(Study material)

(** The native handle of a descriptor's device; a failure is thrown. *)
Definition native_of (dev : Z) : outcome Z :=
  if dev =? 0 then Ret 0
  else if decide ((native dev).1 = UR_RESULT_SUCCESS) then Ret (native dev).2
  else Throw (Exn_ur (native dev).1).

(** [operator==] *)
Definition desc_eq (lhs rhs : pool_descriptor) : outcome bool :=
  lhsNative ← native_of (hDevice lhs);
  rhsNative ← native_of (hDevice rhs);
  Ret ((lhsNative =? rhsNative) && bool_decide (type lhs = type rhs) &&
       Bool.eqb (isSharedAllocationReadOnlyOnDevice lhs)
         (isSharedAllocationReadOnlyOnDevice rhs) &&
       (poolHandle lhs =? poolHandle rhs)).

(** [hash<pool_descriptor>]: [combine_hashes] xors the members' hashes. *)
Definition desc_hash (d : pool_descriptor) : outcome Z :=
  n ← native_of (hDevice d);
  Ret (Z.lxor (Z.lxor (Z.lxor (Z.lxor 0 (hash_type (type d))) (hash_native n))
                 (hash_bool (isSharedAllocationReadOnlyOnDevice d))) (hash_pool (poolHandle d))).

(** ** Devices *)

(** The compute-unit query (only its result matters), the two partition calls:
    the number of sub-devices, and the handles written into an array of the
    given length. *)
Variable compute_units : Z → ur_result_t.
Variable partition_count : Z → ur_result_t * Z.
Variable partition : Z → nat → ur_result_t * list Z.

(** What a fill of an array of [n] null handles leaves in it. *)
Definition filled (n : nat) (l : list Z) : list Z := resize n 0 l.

(End Study material)

* **Problem description**:
In the entries above, restate word for word the lines between the one holding "else Throw (Exn_ur (native dev).1)." and the one holding "(** What a fill", inclusive, and nothing besides.

* **Written reply**:
  else Throw (Exn_ur (native dev).1).

(** [operator==] *)
Definition desc_eq (lhs rhs : pool_descriptor) : outcome bool :=
  lhsNative ← native_of (hDevice lhs);
  rhsNative ← native_of (hDevice rhs);
  Ret ((lhsNative =? rhsNative) && bool_decide (type lhs = type rhs) &&
       Bool.eqb (isSharedAllocationReadOnlyOnDevice lhs)
         (isSharedAllocationReadOnlyOnDevice rhs) &&
       (poolHandle lhs =? poolHandle rhs)).

(** [hash<pool_descriptor>]: [combine_hashes] xors the members' hashes. *)
Definition desc_hash (d : pool_descriptor) : outcome Z :=
  n ← native_of (hDevice d);
  Ret (Z.lxor (Z.lxor (Z.lxor (Z.lxor 0 (hash_type (type d))) (hash_native n))
                 (hash_bool (isSharedAllocationReadOnlyOnDevice d))) (hash_pool (poolHandle d))).

(** ** Devices *)

(** The compute-unit query (only its result matters), the two partition calls:
    the number of sub-devices, and the handles written into an array of the
    given length. *)
Variable compute_units : Z → ur_result_t.
Variable partition_count : Z → ur_result_t * Z.
Variable partition : Z → nat → ur_result_t * list Z.

(** What a fill of an array of [n] null handles leaves in it. *)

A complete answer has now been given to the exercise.